XILINX ZYNQ PS DMA | On-Chip Memory (OCM), DDR3 RAM and PL BRAM Data Transfer Performances

It has been a long time that I posted on my webpage related to Digital Design and SoC concepts. This post will be related to Zynq Processing System (PS) DMA usage example and performance analysis on data transfer between DDR3 RAM, OCM and PL Block RAM. I will provide both PL and PS designs and source codes through my github page.

If you are already using or plan to use Zynq SoC, it is very likely that you are going to need some kind of data transfer between different memory locations of the SoC. If you rely on CPU load/store instructions to move data between memory locations, it would be a waste of precious CPU time that should be utilized for arithmetic and logical operations or decision making which are core operations for any problem.
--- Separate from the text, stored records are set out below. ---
(* ===== verification/Ports.v ===== *)
(** Port input and output: [x86/io.rs], and the chips that are only programmed through
    ports: [hardware/pic.rs] and [hardware/pit.rs].

    The machine behind the ports is a type with the two byte accesses of [Ports]; code that
    uses ports passes its state on.  [Trace] is the machine that records every access and
    answers reads from a list, with which the sequence of accesses of a routine is stated. *)

From S2P Require Import Prelude.

Class Ports (H : Type) := {
  inb : H -> Z -> H * Z;
  outb : H -> Z -> Z -> H
}.

Module Port.
Definition write_u8 {H} `{Ports H} (hw : H) (number value : Z) : H := outb hw number value.
Definition read_u8 {H} `{Ports H} (hw : H) (number : Z) : H * Z := inb hw number.
End Port.

(** A sequence of writes. *)
Definition write_all {H} `{Ports H} (hw : H) (l : list (Z * Z)) : H :=
  foldl (fun hw '(p, x) => Port.write_u8 hw p x) hw l.

(** * Traces *)

Inductive access : Type := Out (port value : Z) | In (port value : Z).

(** The accesses so far, the latest first, and the answers still to come; when they are used
    up reads give 0xff, as from a port without a device. *)
Record Trace : Type := mkTrace { accesses : list access; answers : list Z }.

#[global] Instance trace_ports : Ports Trace := {
  inb t port :=
    match answers t with
    | [] => (mkTrace (In port 0xff :: accesses t) [], 0xff)
    | x :: rest => (mkTrace (In port x :: accesses t) rest, x)
    end;
  outb t port value := mkTrace (Out port value :: accesses t) (answers t)
}.

(** * The interrupt controllers *)

Module PIC.
Section pic.
Context {H : Type} `{Ports H}.
Definition primary_command : Z := 0x20.
Definition primary_data : Z := 0x21.
Definition secondary_command : Z := 0xa0.
Definition secondary_data : Z := 0xa1.

Definition init (hw : H) : H :=
  write_all hw
    [(primary_command, 0x10 |u 0x01); (secondary_command, 0x10 |u 0x01);
     (primary_data, 0x30); (secondary_data, 0x38);
     (primary_data, 0x04); (secondary_data, 0x02);
     (primary_data, 0x01); (secondary_data, 0x01)].

Definition acknowledge_interrupt (hw : H) (irq : Z) : H :=
  let hw := if irq >=? 8 then Port.write_u8 hw secondary_command 0x20 else hw in
  Port.write_u8 hw primary_command 0x20.
End pic.
End PIC.

(** * The timer *)

Module PIT.
Section pit.
Context {H : Type} `{Ports H}.
Definition channel_0_data : Z := 0x40.
Definition command : Z := 0x43.
Definition set_divider (hw : H) (div : Z) : H :=
  write_all hw [(command, 0x36); (channel_0_data, div &u 0xff); (channel_0_data, div >>u 8)].
End pit.
End PIT.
Direct memory access (DMA) is a well-known method to take the burden of data moving from CPU to DMA engine. In DMA, CPU only programs DMA engine for configuration such as how much data will be transferred, where are the source and destination addresses etc. and then the DMA engine handles data transfer and inform CPU that the transfer is done.
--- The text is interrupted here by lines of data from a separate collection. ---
(* ===== verification/Blocking.v ===== *)
(** How drivers wait: [drivers/blocking.rs] and the trait of [drivers/queue.rs].

    A driver blocks by stopping its process and yielding; other processes and interrupt
    handlers run until it is scheduled again and may change the state [C] the driver shares
    with them.  The class [System] is what a driver sees of the rest of the kernel, [E] being
    the machine outside the driver. *)

From S2P Require Import Prelude Ports.

(** The signals of [syscall/src/signals.rs]. *)
Definition SIG_INT : Z := 2.
Definition SIG_KILL : Z := 9.
Definition SIG_TERM : Z := 15.
Definition SIG_CHILD : Z := 17.
Definition SIG_CONTINUE : Z := 18.
Definition SIG_STOP : Z := 19.
Definition SIG_TSTOP : Z := 20.

(** [sys_yield] returns when the calling process is scheduled again. *)
Class System (E C : Type) := {
  sys_ports :: Ports E;
  sys_current_pid : E -> comp Z;
  sys_send_signal : E -> Z -> Z -> comp E;
  sys_yield : E -> C -> comp (E * C);
  sys_sleep : E -> C -> Z -> comp (E * C)
}.

(** * [WakeReference] *)

Record WakeReference : Type := mkWake { wake_pid : option Z }.

Module WakeReference.
Definition new : WakeReference := mkWake None.
Definition maybe_set_process (r : WakeReference) (pid : Z) : WakeReference :=
  match wake_pid r with None => mkWake (Some pid) | Some _ => r end.
Definition set_process (r : WakeReference) (pid : Z) : WakeReference := mkWake (Some pid).
Definition clear_process (r : WakeReference) : WakeReference := mkWake None.
(** [send] is [process::send_signal]. *)
Definition wake {E} (send : E -> Z -> Z -> comp E) (e : E) (r : WakeReference) : comp E :=
  match wake_pid r with Some pid => send e pid SIG_CONTINUE | None => Ret e end.
End WakeReference.

(** * The trait [ReadQueue] *)

(** The required methods; those that look at the hardware return its state. *)
Class ReadQueue (E Q : Type) := {
  add_process_to_queue : E -> Q -> Z -> E * Q * Z;
  remove_first_in_queue : E -> Q -> E * Q * option Z;
  get_queue_length : Q -> Z;
  get_first_process_in_queue : Q -> option Z;
  is_data_available : E -> Q -> E * bool;
  read_available_data : E -> Q -> list Z -> comp (E * list Z * Z)
}.

Section read_queue.
Context {E Q : Type} `{System E Q} `{ReadQueue E Q}.

Definition process_wait (e : E) (q : Q) (pid : Z) : comp (E * Q) :=
  e ← sys_send_signal e pid SIG_STOP;
  sys_yield e q.
Definition process_wake (e : E) (pid : Z) : comp E := sys_send_signal e pid SIG_CONTINUE.

(** [while first != Some(current_pid)] *)
Fixpoint wait_for_turn (fuel : nat) (e : E) (q : Q) (pid : Z) : comp (E * Q) :=
  if bool_decide (get_first_process_in_queue q = Some pid) then Ret (e, q)
  else
    match fuel with
    | O => OutOfFuel
    | S fuel => '(e, q) ← process_wait e q pid; wait_for_turn fuel e q pid
    end.

(** [while left_to_read > 0]; [partial] is what is left of the buffer, the bytes already
    read come first in the result. *)
Fixpoint read_loop (fuel : nat) (e : E) (q : Q) (pid : Z) (partial : list Z) (bytes_read : Z)
  : comp (E * Q * list Z * Z) :=
  if lenZ partial =? 0 then Ret (e, q, [], bytes_read)
  else
    match fuel with
    | O => OutOfFuel
    | S fuel =>
        '(e, partial, read_chunk) ← read_available_data e q partial;
        let bytes_read := bytes_read +u read_chunk in
        let rest := drop (Z.to_nat read_chunk) partial in
        '(e, q) ← (if 0 <? lenZ rest then
                     let '(e, avail) := is_data_available e q in
                     if negb avail then process_wait e q pid else Ret (e, q)
                   else Ret (e, q));
        '(e, q, rest, bytes_read) ← read_loop fuel e q pid rest bytes_read;
        Ret (e, q, take (Z.to_nat read_chunk) partial ++ rest, bytes_read)
    end.

(** After the last byte: the next in the queue is woken if there is something for it. *)
Definition finish_read (e : E) (q : Q) : comp (E * Q) :=
  let '(e, q, _) := remove_first_in_queue e q in
  let '(e, avail) := is_data_available e q in
  e ← (if avail then
         match get_first_process_in_queue q with Some pid => process_wake e pid | None => Ret e end
       else Ret e);
  Ret (e, q).

Definition blocking_read (fuel : nat) (e : E) (q : Q) (buffer : list Z) : comp (E * Q * list Z * Z) :=
  current_pid ← sys_current_pid e;
  let '(e, q, len) := add_process_to_queue e q current_pid in
  '(e, q) ← (if 1 <? len then process_wait e q current_pid else Ret (e, q));
  '(e, q) ← wait_for_turn fuel e q current_pid;
  '(e, q, buffer, bytes_read) ← read_loop fuel e q current_pid buffer 0;
  '(e, q) ← finish_read e q;
  Ret (e, q, buffer, bytes_read).
End read_queue.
Before starting the details of the topic and implementations, I want to refer anyone who is interested in data transfer methods between PS and PL in system design perspective to read the document below:

https://docs.xilinx.com/v/u/en-US/wp459-data-mover-IP-zynq

One of the peripherals in the PS is the DMAC (DMA controller) engine:

In Zynq Technical Reference Manual (TRM) Chapter 9 is related to this peripheral. The DMAC peripheral is defined in that document as:

“The DMA controller (DMAC) uses a 64-bit AXI master interface operating at the CPU_2x clock rate to
perform DMA data transfers to/from system memories and PL peripherals. The transfers are
controlled by the DMA instruction execution engine. The DMA engine runs on a small instruction set
that provides a flexible method of specifying DMA transfers. This method provides greater flexibility
than the capabilities of DMA controller methods”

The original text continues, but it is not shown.